ZIMBABWE Stock Exchange-listed beverage manufacturer Delta Corporation is banking on monetary authorities making good on their word to have the auction exchange rate reflect macro-economic developments.
This comes after the company, in its full-year results for the year-ended March 2021, added its voice to growing concerns over policy inconsistencies and currency volatility saying they affected operations during the year.
Delta is on record saying currency volatility was compounded by multiple exchange rates, hyperinflation and reduced business during Covid-19 lockdowns.
After bearing the brunt of successive Covid-19 lockdowns and surviving currency volatility, the company expects the ongoing vaccination programme to open up the economy.
This follows concerns that the forex auction system is manipulated and more of a rationing tool.
Company secretary Alex Makamure said the company anticipates a favourable year on account of improved agriculture output, successful rollout of the country’s vaccination programme as well as improved access to foreign currency.
“The company expects a return to reduced lockdown regulations and improved business activity as the country increases the vaccination rollout programme. Further, it is hoped that the monetary authorities implement their stated intentions for the auction exchange rate to reflect macro-economic developments following pronouncements made in the recent monetary policy,” Makamure said in a trading update for the quarter-ended June 30, 2021.
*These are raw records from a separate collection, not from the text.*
(** C1, as amended.  On a stream in which every line is UTF-8 text and on
    whose rows no registered transform raises, [generate_content] runs to
    the end of the stream without raising, and the rows of all the blocks
    it yields are as many as the data lines whose field count (after
    decoding, stripping and splitting on tab) matches the header count. *)
Theorem generate_content_row_count {registry : TransformRegistry}
    (fd : list bytes) (headers : list str) (table : Table) :
  conforming fd →
  transforms_succeed headers table fd →
  raised (generate_content fd headers table) = None
  ∧ total_rows (generate_content fd headers table) = matching_lines headers fd.
Proof.
  intros Hconf Htr.
  assert (Forall (λ line, ¬ line_raises headers (data_transf_of (name table)) line) fd)
    as Hok.
  { unfold conforming, transforms_succeed in *.
    rewrite Forall_forall in *. intros line Hin.
    apply line_raises_iff; [by apply Hconf|by apply Htr]. }
  pose proof (gen_loop_finishes BLOCK_SIZE _ _ _ [] Hok) as Hfin.
  split; [done|].
  unfold total_rows, matching_lines, generate_content, generate_content_sized.
  rewrite gen_loop_rows by done. simpl. by apply rows_count.
Qed.

Lemma row_count_on_scenario :
  raised (generate_content (registry:=people_registry)
            [tsv_line ["1"; "Alice"]; tsv_line ["2"; "\N"];
             tsv_line ["bad"; "line"; "extra"]] people_headers people_table)
  = None
  ∧ total_rows (generate_content (registry:=people_registry)
                  [tsv_line ["1"; "Alice"]; tsv_line ["2"; "\N"];
                   tsv_line ["bad"; "line"; "extra"]]
                  people_headers people_table)
    = matching_lines people_headers
        [tsv_line ["1"; "Alice"]; tsv_line ["2"; "\N"];
         tsv_line ["bad"; "line"; "extra"]].
Proof.
  apply generate_content_row_count.
  - repeat constructor; vm_compute; eauto.
  - repeat constructor; intros s_line Hs Hlen; vm_compute in Hs;
      injection Hs as <-; try discriminate Hlen; vm_compute; eauto.
Defined.

(** C1 as it was stated fails: the stream below conforms to the layout and
    its one data line has the header's field count, but the transform
    registered for [id] raises on it, so the generator raises and yields
    no row at all. *)
Lemma row_count_breaks_on_raising_transform :
  conforming [tsv_line ["x"; "Alice"]]
  ∧ generate_content (registry:=people_registry)
      [tsv_line ["x"; "Alice"]] people_headers people_table
    = Fail (ValueError "invalid literal for int() with base 10")
  ∧ total_rows (generate_content (registry:=people_registry)
                  [tsv_line ["x"; "Alice"]] people_headers people_table) = 0
  ∧ matching_lines people_headers [tsv_line ["x"; "Alice"]] = 1.
Proof.
  split; [|by vm_compute]. repeat constructor. vm_compute. eauto.
Qed.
Delta reported a 114% revenue growth for the quarter-ended June 30, 2021, in inflation adjusted terms following significant recoveries in volumes coming from a tight lockdown that disrupted business in the same period last year.
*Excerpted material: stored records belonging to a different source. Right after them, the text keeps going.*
(** X7: on binary64, for every phase angle, the colour of a pixel is decided
    by the three layers alone: it has the moon colour exactly where the lit
    mask is 255 and the outline does not pass, the background colour
    exactly where neither the disk nor the outline is drawn, and the shadow
    colour (black, also the outline's ink) everywhere else. *)
Theorem pixel_colours (m : B64.Libm) (P : Rasteriser) (fraction : float) (waxing : bool)
    (phase_deg : float) (size margin : Z) :
  0 <= size -> 2 * margin + 2 <= size ->
  exists mask img,
    @render_lit_mask float (B64.binary64 m) P phase_deg size margin = Ok mask
    /\ @render_moon_icon float (B64.binary64 m) P fraction waxing phase_deg size margin = Ok img
    /\ forall x y,
        0 <= x < size -> 0 <= y < size ->
        exists v c,
          getpixel mask x y = Some v
          /\ getpixel img x y = Some c
          /\ (c = MOON <-> v = 255 /\ ellipse_outline P (bbox_of size margin) x y = false)
          /\ (c = BG <-> ellipse_fill P (bbox_of size margin) x y = false
                         /\ ellipse_outline P (bbox_of size margin) x y = false)
          /\ (c <> MOON -> c <> BG -> c = SHADOW).
Proof.
  intros Hs Hm.
  pose proof (render_lit_mask_binary64 m P phase_deg size margin Hs Hm) as Hmask.
  destruct (@render_pixel float (B64.binary64 m) P fraction waxing phase_deg size margin _ Hmask)
    as [img [Himg Hpix]].
  eexists; exists img; split; [exact Hmask|]. split; [exact Himg|].
  intros x y Hx Hy.
  eexists; eexists; split; [unfold lit_grid; apply getpixel_grid; assumption|].
  split.
  - apply Hpix; [assumption | assumption|].
    unfold lit_grid; apply getpixel_grid; assumption.
  - set (fill := ellipse_fill P (bbox_of size margin) x y).
    set (edge := ellipse_outline P (bbox_of size margin) x y).
    destruct (mask_value_binary64_cases m (if fill then 255 else 0)
                (@sun_dir float (B64.binary64 m) phase_deg)
                (@int_div float (B64.binary64 m) (x - center_of size) (radius_of size margin))
                (@int_div float (B64.binary64 m) (y - center_of size) (radius_of size margin)))
      as [Hcases Hzero].
    destruct fill; destruct edge;
      try rewrite (Hzero eq_refl);
      try (destruct Hcases as [-> | ->]);
      vm_compute; repeat split; intros; try discriminate; try reflexivity;
      try (exfalso; tauto);
      repeat match goal with H : _ /\ _ |- _ => destruct H end; try discriminate;
      try (exfalso; auto; fail).
Qed.

Lemma pixel_colours_witness :
  exists mask img v c,
    render_lit_mask_b64 90%float SIZE MARGIN = Ok mask
    /\ render_moon_icon_b64 90%float = Ok img
    /\ getpixel mask 100 64 = Some v
    /\ getpixel img 100 64 = Some c
    /\ (c = MOON <-> v = 255 /\ inscribed_edge (bbox_of SIZE MARGIN) 100 64 = false).
Proof.
  destruct (pixel_colours Samples.libm reference_raster 0%float true 90%float SIZE MARGIN)
    as [mask [img [Em [Ei Hpix]]]]; try (unfold SIZE, MARGIN; lia).
  destruct (Hpix 100 64) as [v [c [Hv [Hc [Hmoon _]]]]]; try (unfold SIZE; lia).
  exists mask, img, v, c.
  split; [exact Em|]; split; [exact Ei|]; split; [exact Hv|]; split; [exact Hc | exact Hmoon].
Defined.

(** ** binary64: the icon is symmetric about its centre row *)

Lemma round_aux_opp (s : bool) (m e : Z) (l : location) :
  binary_round_aux prec emax (negb s) m e l = SFopp (binary_round_aux prec emax s m e l).
Proof.
  unfold binary_round_aux.
  destruct (shr_fexp prec emax m e l) as [mrs e'].
  destruct (shr_fexp prec emax _ e' loc_Exact) as [mrs' e''].
  destruct (shr_m mrs') as [|p|p]; try reflexivity.
  match goal with |- context [if ?c then _ else _] => destruct c end; reflexivity.
Qed.

Lemma SFdiv_opp_l (x y : spec_float) : SF64div (SFopp x) y = SFopp (SF64div x y).
Proof.
  destruct x as [sx|sx| |sx mx ex]; destruct y as [sy|sy| |sy my ey];
    try reflexivity; try (destruct sx, sy; reflexivity).
  unfold SF64div, SFdiv, SFopp.
  destruct (SFdiv_core_binary prec emax (Z.pos mx) ex (Z.pos my) ey) as [[mz ez] lz].
  replace (xorb (negb sx) sy) with (negb (xorb sx sy)) by (destruct sx, sy; reflexivity).
  apply round_aux_opp.
Qed.

Lemma SFmul_opp_opp (x : spec_float) : SF64mul (SFopp x) (SFopp x) = SF64mul x x.
Proof. destruct x as [[|]|[|]| |[|] mx ex]; reflexivity. Qed.

Lemma SFopp_involutive (x : spec_float) : SFopp (SFopp x) = x.
Proof. destruct x as [[|]|[|]| |[|] mx ex]; reflexivity. Qed.

Lemma b64_div_opp_l (x y : float) : (- x / y = - (x / y))%float.
Proof.
  apply Prim2SF_inj; rewrite div_spec, !opp_spec, div_spec; apply SFdiv_opp_l.
Qed.

Lemma b64_mul_opp_opp (x : float) : (- x * - x = x * x)%float.
Proof.
  apply Prim2SF_inj; rewrite !mul_spec, !opp_spec; apply SFmul_opp_opp.
Qed.

Lemma b64_opp_involutive (x : float) : (- - x = x)%float.
Proof. apply Prim2SF_inj; rewrite !opp_spec; apply SFopp_involutive. Qed.

Lemma of_Z_opp (z : Z) : z <> 0 -> B64.of_Z (- z) = (- B64.of_Z z)%float.
Proof.
  destruct z as [|p|p]; intros Hz; [contradiction | reflexivity|].
  cbn [Z.opp B64.of_Z]; rewrite b64_opp_involutive; reflexivity.
Qed.

(** The term [dy * 0.0] of the dot product is a zero whose sign follows
    [dy] (or a nan); the sign of that zero never reaches the test
    [dot > 0.0]. *)
Lemma SF_dot_sign_free (a y c : spec_float) :
  SFltb (S754_zero false)
    (SF64add (SF64add a (SF64mul (SFopp y) (S754_zero false))) c)
  = SFltb (S754_zero false)
      (SF64add (SF64add a (SF64mul y (S754_zero false))) c).
Proof.
  unfold SF64add, SF64mul.
  destruct y as [[|]|[|]| |[|] my ey]; cbn [SFmul SFopp xorb negb]; try reflexivity;
    destruct a as [[|]|[|]| |sa ma ea]; cbn [SFadd]; try reflexivity;
    destruct c as [[|]|[|]| |[|] mc ec]; reflexivity.
Qed.

Lemma b64_dot_sign_free (a y c : float) :
  (0 <? a + - y * 0 + c)%float = (0 <? a + y * 0 + c)%float.
Proof.
  rewrite !ltb_spec, !add_spec, !mul_spec, opp_spec.
  apply SF_dot_sign_free.
Qed.

Lemma mask_value_flip (m : B64.Libm) (v : Z) (s0 s2 dx dy : float) :
  @mask_value float (B64.binary64 m) v (s0, 0%float, s2) dx (- dy)%float
  = @mask_value float (B64.binary64 m) v (s0, 0%float, s2) dx dy.
Proof.
  rewrite !mask_value_binary64, b64_mul_opp_opp, b64_dot_sign_free; reflexivity.
Qed.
Makamure said the revenue growth in the quarter under review reflects the volume recovery across all beverage categories off a low prior year base.
Lager beer volume for the quarter grew by 139% compared to the same period last year. The volume is trending up, benefiting from competitive pricing, consistent product supply and the injection of new returnable glass.
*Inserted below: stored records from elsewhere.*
(** With a synonymous and a stop-gained annotation the resolver returns
    "stop_gained", not the less severe term. *)
Lemma find_effects_most_severe_witness :
  find_effects sample_canonical default_options rec_two (Some "T") []
  = Ok ("stop_gained", []) /\
  "stop_gained" <> "synonymous_variant".
Proof.
  assert (H : find_effects sample_canonical default_options rec_two (Some "T") []
              = Ok ("stop_gained", [])) by (vm_compute; reflexivity).
  split; [exact H|].
  destruct (proj1 (find_effects_most_severe sample_canonical default_options
                     rec_two (Some "T") []) "stop_gained" [] H) as [_ [Hmax _]].
  apply (Hmax [ann_of "T" "synonymous_variant" "p.Gly118Gly";
               ann_of "T" "stop_gained" "p.Gly118*"]
              (ann_of "T" "stop_gained" "p.Gly118*")
              "stop_gained" "synonymous_variant" 4%Q 1%Q).
  - reflexivity.
  - right. now left.
  - split; [reflexivity | discriminate].
  - exists "stop_gained". split; [reflexivity | now left].
  - reflexivity.
  - reflexivity.
  - reflexivity.
Defined.

(** Three positions of the gene (the record of another gene is not
    counted) and one "clean" entry for the sample, a third of the
    positions: the call is "clean". *)
Lemma clean_call_floor_of_half_witness :
  exists c,
    aggregate default_options 3 ["clean"] [None] = Ok c /\
    df_entry c = "clean" /\ 2 * count_clean ["clean"] < 3.
Proof.
  destruct (clean_call_floor_of_half sample_float sample_canonical default_options
              "PIK3CA" [rec_lowvaf; rec_lowdepth; rec_other_gene; rec_lowdepth]
              ["S1"] [] [] 3 [("S1", (["clean"], [None]))] "S1" ["clean"] [None])
    as [_ [_ [_ [c [Hc [_ [_ [_ Hodd]]]]]]]].
  - vm_compute. reflexivity.
  - now left.
  - discriminate.
  - intros e [<-|[]]. reflexivity.
  - exists c. split; [exact Hc|]. split; [apply Hodd; reflexivity | reflexivity].
Defined.

Lemma clean_call_below_half :
  gene_overview sample_float sample_canonical default_options "PIK3CA"
                [rec_lowvaf; rec_lowdepth; rec_other_gene; rec_lowdepth] ["S1"] []
  = Ok ([("S1", {| df_entry := "clean"; cdf_entry := 0; rdf_entry := None |})], []) /\
  scan_records sample_float sample_canonical default_options "PIK3CA"
               [rec_lowvaf; rec_lowdepth; rec_other_gene; rec_lowdepth]
               0 (prep_containers ["S1"]) []
  = Ok (3, [("S1", (["clean"], [None]))], []).
Proof. split; vm_compute; reflexivity. Qed.

(** Two entries of severity 4: the first of them is selected. *)
Lemma select_maximum_effect_first_witness :
  exists loc eff v,
    select_maximum_effect ["clean"; "stop_gained"; "frameshift_variant"] = Ok loc /\
    item ["clean"; "stop_gained"; "frameshift_variant"] loc = Ok eff /\
    severity eff = Ok v /\
    (forall j e w,
       nth_error ["clean"; "stop_gained"; "frameshift_variant"] j = Some e ->
       severity e = Ok w -> (w <= v)%Q) /\
    (forall j e w, (j < loc)%nat ->
       nth_error ["clean"; "stop_gained"; "frameshift_variant"] j = Some e ->
       severity e = Ok w -> (w < v)%Q).
Proof.
  apply (select_maximum_effect_first ["clean"; "stop_gained"; "frameshift_variant"]).
  - discriminate.
  - repeat constructor.
Defined.

Lemma select_maximum_effect_tie :
  select_maximum_effect ["clean"; "stop_gained"; "frameshift_variant"] = Ok 1%nat.
Proof. reflexivity. Qed.

(** The call for [rec_pass] is a key of the vocabulary. *)
Lemma aggregate_classification_witness :
  (exists c, aggregate default_options 1 ["clean"; "missense_variant"]
                       [None; Some rec_pass] = Ok c) /\
  ("missense_variant" = "None" \/ "missense_variant" = "clean" \/
   In "missense_variant" (map fst vocabulary)).
Proof.
  destruct (aggregate_classification sample_float sample_canonical default_options 1)
    as [_ [Hret [Hin _]]].
  split.
  - apply Hret; [repeat constructor | reflexivity].
  - apply (Hin ["clean"; "missense_variant"] [None; Some rec_pass]
               {| df_entry := "missense_variant"; cdf_entry := 1;
                  rdf_entry := Some (Some rec_pass, "missense_variant") |}).
    vm_compute. reflexivity.
Defined.

(** On [rec_text], whose frequencies are the texts "0.01" and "0.2", the
    gate returns and fails at the default threshold 0.05. *)
Lemma popfreq_gate_spec_witness :
  exists pf m,
    find_popfreq sample_float rec_text = Ok pf /\ py_max pf = Ok m /\
    false = Qle_bool m (popfreq default_options) /\
    (forall v, In v pf <->
               v = 0%Q \/ frequency_of sample_float FREQ_FIELDS (INFO rec_text) v) /\
    (false = true <->
     (0 <= popfreq default_options)%Q /\
     forall v, frequency_of sample_float FREQ_FIELDS (INFO rec_text) v ->
               (v <= popfreq default_options)%Q) /\
    ((forall field, In field FREQ_FIELDS -> lookup field (INFO rec_text) = None) ->
     pf = [0%Q] /\ m = 0%Q).
Proof.
  exact (popfreq_gate_spec sample_float default_options rec_text).
Defined.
He said sorghum beer volume in Zimbabwe grew by 106% for the quarter compared to prior year.
“There were some constraints in the supply of key packaging materials due to poor availability of and logistical challenges on resins on world markets. Some key trade channels such as bars and beer halls remained inaccessible under the prevailing Covid-19 regulations. The category is benefiting from the improved agricultural output and better access to rural markets. The volume at Natbrew Zambia declined by 29% for the quarter,” Makamure said.
He added that the sparkling beverages volume grew by 205% for the quarter compared to the prior year as the business continues to recover market share. This, he said, is largely due to consistent product supply and the increased social and economic activities that drive consumption.
The volume includes sales into the Manicaland territory which became part of the franchise at the beginning of the quarter.
Associate African Distillers Limited (Afdis) registered a volume growth of 47% for the quarter as the unit expands the route to market model to access more channels. Makamure said market supply was affected by the shortages of key imported ingredients.
At Schweppes Holdings Limited, another associate, beverages volume growth of 44% for the quarter was on the back of improved product supply and recovery of market share in juice drinks.
Makamure said the historical cost figures reflect lower and less frequent price increases in line with a more stable exchange rate and lower inflation in Zimbabwe. The group, he said, has benefited from improved access to foreign currency through domestic nostro sales.
“This was disrupted somewhat due to the unintended consequences of the policy change under statutory instrument 127 of 2021. There are cost disparities arising from the wide exchange rate margins.”